С каждым словом голос его падал все глубже, в гортань, в грудь, в душу, и, наконец, подобно призрачным видениям, роившимся в пери‑калейдоскопе, растаял в тишине.
Он сложил перед собой истово сжатые кулаки, словно ища у Господа избавления от напастей. Закрыв глаза, он, наверно, опять молился о моей смерти, а может, просто желал мне сгинуть вместе с видениями, что теснились в медном аппарате — трудно сказать наверняка.
Одно знаю точно: мои досужие россказни привели к страшным, необратимым последствиям. Кто меня тянул за язык, когда я, распинаясь о грядущих возможностях психологии, создавал славу этому необыкновенному подводнику, который погружался в пучину глубже, чем капитан Немо?

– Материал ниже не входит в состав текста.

Lemma deque_spec upto b : pb_wf b -> is_u64 upto ->
  exists pre post,
    transaction b = pre ++ post /\
    (deque upto b).1 = pre /\ transaction (deque upto b).2 = post /\
    Forall (fun tx => tx_cseq tx <= upto) pre /\
    Forall (fun tx => upto < tx_cseq tx) post /\
    pb_wf (deque upto b).2 /\ option_ (deque upto b).2 = option_ b.
Proof.
  intros (Hc & Hm & Hub & Hopt) Hu. unfold deque.
  pose proof (sumZ_size_nonneg (transaction b)) as Hnn.
  destruct (Z.ltb_spec upto (first_cseq b)) as [Hlt|Hge].
  { exists [], (transaction b). splits.
    apply Forall_lookup. intros i t Hi. unfold cseqs_wf in Hc.
    destruct (transaction b) as [|t0 ts]; [done|].
    pose proof (consecutive_lookup _ _ i t (proj1 (proj2 Hc)) Hi). lia. }
  destruct (Z.ltb_spec (last_cseq b) upto) as [Hgt|Hle].
  { exists (transaction b), []. cbn [fst snd]. splits.
    - by rewrite app_nil_r.
    - apply Forall_lookup. intros i t Hi. unfold cseqs_wf in Hc.
      destruct (transaction b) as [|t0 ts] eqn:Ht; [done|].
      pose proof (consecutive_lookup _ _ i t (proj1 (proj2 Hc)) Hi).
      apply lookup_lt_Some in Hi. lia. }
  destruct (deque_loop_spec upto (transaction b) (mem_size b) (first_cseq b) (last_cseq b) [])
    as (pre & post & f' & l' & Happ & Hd & Hwf & Hpre & Hpost); try done.
  { unfold UPPER_MAX_MEM_SIZE_OF_PUSH_BUFFER, u64_max in *. lia. }
  exists pre, post. rewrite Hd. cbn. splits.
  unfold pb_wf; cbn. splits.
  rewrite Happ, sumZ_app in Hm. pose proof (sumZ_size_nonneg pre). lia.
Qed.

(** The test of [enqueue] in a well-formed buffer. *)
Lemma enqueue_sequential tx b : pb_wf b -> 1 <= tx_cseq tx <= u64_max ->
  transaction b = [] \/ tx_cseq tx = last_cseq b + 1 <->
  negb (last_cseq b =? 0) && negb (u64_add (last_cseq b) 1 =? tx_cseq tx) = false.
Proof.
  intros [Hcs _] Htx. unfold cseqs_wf in Hcs. destruct (transaction b) as [|t ts].
  - destruct Hcs as [_ ->]. simpl. tauto.
  - cbn [length] in Hcs. destruct Hcs as (Hf & _ & Hl & Hu).
    destruct (Z.eqb_spec (last_cseq b) 0) as [E|E]; [lia|]. cbn [negb andb].
    rewrite negb_false_iff, Z.eqb_eq, u64_add_1 by (unfold is_u64, u64_max in *; lia).
    clear E Hl. split.
    + intros [?|Heq]; [done|]. case_decide; lia.
    + intros Heq. right. case_decide; lia.
Qed.

(** [enqueue] on a transaction that continues the buffer. *)
Lemma enqueue_mem tx b : pb_wf b -> tx_fits tx ->
  u64_add (mem_size b) (Transaction_size tx) = mem_size b + Transaction_size tx.
Proof.
  intros (_ & Hm & Hub & _) Hfit. pose proof (Transaction_size_u64 tx).
  pose proof (sumZ_size_nonneg (transaction b)). apply u64_add_small.
  unfold tx_fits, is_u64, UPPER_MAX_MEM_SIZE_OF_PUSH_BUFFER in *. lia.
Qed.

Lemma enqueue_accepts tx b :
  pb_wf b -> 1 <= tx_cseq tx <= u64_max -> tx_fits tx ->
  transaction b = [] \/ tx_cseq tx = last_cseq b + 1 ->
  mem_size b + Transaction_size tx <= max_mem_size_of_push_buffer (option_ b) ->
  exists b', enqueue tx b = (Ok tt, b') /\ pb_wf b' /\
     transaction b' = transaction b ++ [tx] /\ last_cseq b' = tx_cseq tx /\
     mem_size b' = mem_size b + Transaction_size tx /\ option_ b' = option_ b.
Proof.
  intros Hwf Hc Hfit Hs Hf. apply (enqueue_sequential tx b Hwf Hc) in Hs.
  destruct (enqueue tx b) as [r b'] eqn:He. pose proof He as Hinv. unfold enqueue in Hinv.
  rewrite Hs, enqueue_mem, (proj2 (Z.ltb_ge _ _) Hf) in Hinv by done. injection Hinv as <- <-.
  eexists. split; [done|]. split; [by eapply enqueue_wf|]. done.
Qed.

Lemma enqueue_full tx b :
  pb_wf b -> 1 <= tx_cseq tx <= u64_max -> tx_fits tx ->
  transaction b = [] \/ tx_cseq tx = last_cseq b + 1 ->
  max_mem_size_of_push_buffer (option_ b) < mem_size b + Transaction_size tx ->
  enqueue tx b =
    (Err (DatatypeErrorWithAction_new PushBufferExceededMaxMemSize RollbackTransaction), b).
Proof.
  intros Hwf Hc Hfit Hs Hf. apply (enqueue_sequential tx b Hwf Hc) in Hs.
  unfold enqueue. by rewrite Hs, enqueue_mem, (proj2 (Z.ltb_lt _ _) Hf).
Qed.

(** In a well-formed buffer all transactions are below, or the rest is
    consecutive from, a [cseq] at or above the first. *)
Lemma pb_split cseq b : pb_wf b -> first_cseq b <= cseq -> 1 <= cseq ->
  let n := Z.to_nat (cseq - first_cseq b) in
  0 <= first_cseq b /\
  Forall (fun tx => tx_cseq tx < cseq) (take n (transaction b)) /\
  consecutive cseq (drop n (transaction b)).
Proof.
  intros [Hcs _] Hf H1 n. unfold cseqs_wf in Hcs.
  destruct (transaction b) as [|t0 ts] eqn:Ht.
  { rewrite take_nil, drop_nil. split; [lia|]. split; [by apply Forall_nil|done]. }
  destruct Hcs as (Hf1 & Hcons & _). split; [lia|]. split.
  - apply Forall_lookup. intros i t Hi. apply lookup_take_Some in Hi as [Hi Hin].
    pose proof (consecutive_lookup _ _ i t Hcons Hi). lia.
  - destruct (le_lt_dec n (length (t0 :: ts))) as [Hn|Hn].
    + replace cseq with (first_cseq b + Z.of_nat n) by lia. by apply consecutive_drop.
    + rewrite drop_ge by lia. done.
Qed.

Lemma get_pushing_ok cseq max b :
  pb_wf b -> is_u64 cseq -> 0 <= max <= 9223372036854775807 ->
  Forall tx_fits (transaction b) -> 1 <= cseq -> first_cseq b <= cseq ->
  exists pre txs post,
    transaction b = pre ++ txs ++ post /\
    Forall (fun tx => tx_cseq tx < cseq) pre /\ consecutive cseq (txs ++ post) /\
    get_pushing_transactions cseq max b = Ok (txs, sumZ Transaction_size txs) /\
    sumZ Transaction_size txs <= max /\
    (forall tx, head post = Some tx -> max < sumZ Transaction_size (txs ++ [tx])).
Proof.
  intros Hwf Hc Hmax Hfit H1 Hf. destruct (pb_split cseq b Hwf Hf H1) as (Hf0 & Hpre & Hcons).
  set (n := Z.to_nat (cseq - first_cseq b)) in *. unfold get_pushing_transactions.
  replace ((cseq =? 0) || (cseq <? first_cseq b)) with false by
    (symmetry; rewrite orb_false_iff, Z.eqb_neq, Z.ltb_ge; lia).
  rewrite u64_sub_small by (unfold is_u64 in *; lia).
  destruct (take_while_fits_spec max (drop n (transaction b)) 0 [])
    as (txs & post & Hd & Ht & Hle & Hpost); [lia|lia|by apply Forall_drop|].
  rewrite !Z.add_0_l in *. cbn [app] in Ht. exists (take n (transaction b)), txs, post. splits.
  - by rewrite <- Hd, take_drop.
  - by rewrite <- Hd.
  - destruct (Z.leb_spec (Z.of_nat (length (transaction b))) (cseq - first_cseq b)) as [Hl|Hl].
    + rewrite drop_ge in Hd by lia. symmetry in Hd. apply app_eq_nil in Hd as [-> ->].
      by rewrite sumZ_nil.
    + fold n. by rewrite Ht.
  - intros tx Hh. rewrite sumZ_app, sumZ_singleton. by apply Hpost.
Qed.

(** A transaction larger than the limit is never handed out. *)
Lemma oversized_not_pushed cseq max b tx :
  pb_wf b -> is_u64 cseq -> 0 <= max <= 9223372036854775807 ->
  first_cseq b <= cseq -> 1 <= cseq ->
  transaction b !! Z.to_nat (cseq - first_cseq b) = Some tx ->
  max < Transaction_size tx ->
  get_pushing_transactions cseq max b = Ok ([], 0).
Proof.
  intros Hwf Hu Hmax Hf H1 Hlook Hbig. unfold get_pushing_transactions.
  replace ((cseq =? 0) || (cseq <? first_cseq b)) with false by
    (symmetry; rewrite orb_false_iff, Z.eqb_neq, Z.ltb_ge; lia).
  pose proof (lookup_lt_Some _ _ _ Hlook) as Hlen.
  assert (0 <= first_cseq b).
  { destruct Hwf as [Hcs _]. unfold cseqs_wf in Hcs. destruct (transaction b); [done|lia]. }
  rewrite u64_sub_small by (unfold is_u64 in *; lia).
  destruct (Z.leb_spec (Z.of_nat (length (transaction b))) (cseq - first_cseq b)); [done|].
  rewrite (drop_S _ _ _ Hlook). cbn [take_while_fits].
  pose proof (Transaction_size_u64 tx). rewrite u64_add_small by (unfold is_u64 in *; lia).
  by rewrite Z.add_0_l, (proj2 (Z.ltb_lt _ _) Hbig).
Qed.

(** ** Properties *)

(** C34.  [enqueue] accepts a transaction exactly when it continues the sequence
    (or the buffer is empty) and fits the budget; it then becomes the last
    element and the invariant holds again.  A refused transaction leaves the
    buffer as it was, and both refusals are routed to a rollback:
    [NonSequentialCseq] first, [PushBufferExceededMaxMemSize] otherwise. *)
Theorem enqueue_correct tx b :
  pb_wf b -> 1 <= tx_cseq tx <= u64_max -> tx_fits tx ->
  let sequential := transaction b = [] \/ tx_cseq tx = last_cseq b + 1 in
  let fits := mem_size b + Transaction_size tx <= max_mem_size_of_push_buffer (option_ b) in
  (sequential /\ fits -> exists b', enqueue tx b = (Ok tt, b') /\ pb_wf b' /\
     transaction b' = transaction b ++ [tx] /\ last_cseq b' = tx_cseq tx /\
     mem_size b' = mem_size b + Transaction_size tx /\ option_ b' = option_ b) /\
  (~ sequential -> enqueue tx b =
     (Err (DatatypeErrorWithAction_new (InternalReason_into_error NonSequentialCseq)
             RollbackTransaction), b)) /\
  (sequential /\ ~ fits -> enqueue tx b =
     (Err (DatatypeErrorWithAction_new PushBufferExceededMaxMemSize RollbackTransaction), b)).
Proof.
  intros Hwf Hc Hfit sequential fits. split_and!.
  - intros [Hs Hf]. by apply enqueue_accepts.
  - intros Hs. pose proof (enqueue_sequential tx b Hwf Hc) as Hseq. fold sequential in Hseq.
    unfold enqueue. rewrite Hseq in Hs. apply not_false_is_true in Hs. by rewrite Hs.
  - intros [Hs Hf]. apply enqueue_full; try done. by apply Z.nle_gt.
Qed.

(** A transaction that fits an empty default buffer. *)
Lemma enqueue_correct_witness :
  exists b', enqueue (Transaction_new Uid_new_nil 1)
    (MemoryPushBuffer_new DatatypeOption_default) = (Ok tt, b') /\ pb_wf b'.
Proof.
  assert (Hwf : pb_wf (MemoryPushBuffer_new DatatypeOption_default)).
  { apply pb_wf_new. concrete. }
  destruct (enqueue_correct (Transaction_new Uid_new_nil 1)
    (MemoryPushBuffer_new DatatypeOption_default) Hwf) as [H _]; [concrete|concrete|].
  destruct H as (b' & H & Hb' & _); [split; [by left|concrete]|].
  exists b'. by split.
Defined.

— Сгинули, — шептал напоследок Густав фон Зайфертиц, барон Вольдштайн. — Сгинули.
На этом почти все и закончилось.
Через месяц я снова пришел туда. Домовладелец весьма неохотно позволил мне осмотреть квартиру, и то лишь потому, что я сделал вид, будто подыскиваю жилье.
Мы стояли посреди пустой комнаты, на полу еще оставались вмятины от ножек кушетки.
Я поднял глаза к потолку. Он оказался совершенно гладким.
— Что такое? — спросил хозяин. — Неужели плохо заделано? Этот барон — вот блаженный, право слово! — пробил отверстие в квартиру выше этажом. Он ее тоже снимал, хотя, по‑моему, безо всякой нужды. Когда он съехал, только дыра и осталась.
У меня вырвался вздох облегчения.
— Наверху ничего не обнаружилось?
— Ничего.
Я еще раз осмотрел безупречно ровный потолок.
— Ремонт сделан на совесть, — заметил я.
— Да, слава богу, — отозвался хозяин.
Меня часто посещает вопрос: а что же Густав фон Зайфертиц? Не обосновался ли он, часом, в Вене, прямо в доме незабвенного Зигмунда — или где‑нибудь по соседству? Или перебрался в Рио, взбодрить таких же, как он сам, командиров‑подводников, которые, мучаясь бессонницей, ворочаются на водяных матрацах под сенью Южного Креста? А может, коротает дни в Южной Пасадене,[18] откуда рукой подать до тех мест, где на фермах, замаскированных под киностудии, обильно плодоносит махровый бред?
Кто его знает.
Могу сказать одно: случается, по ночам, в глубоком сне — ну, пару раз в году, не чаще — я слышу жуткий вопль:
— Погружение! Погружение! Погружение!
И просыпаюсь в холодном поту, забившись под кровать.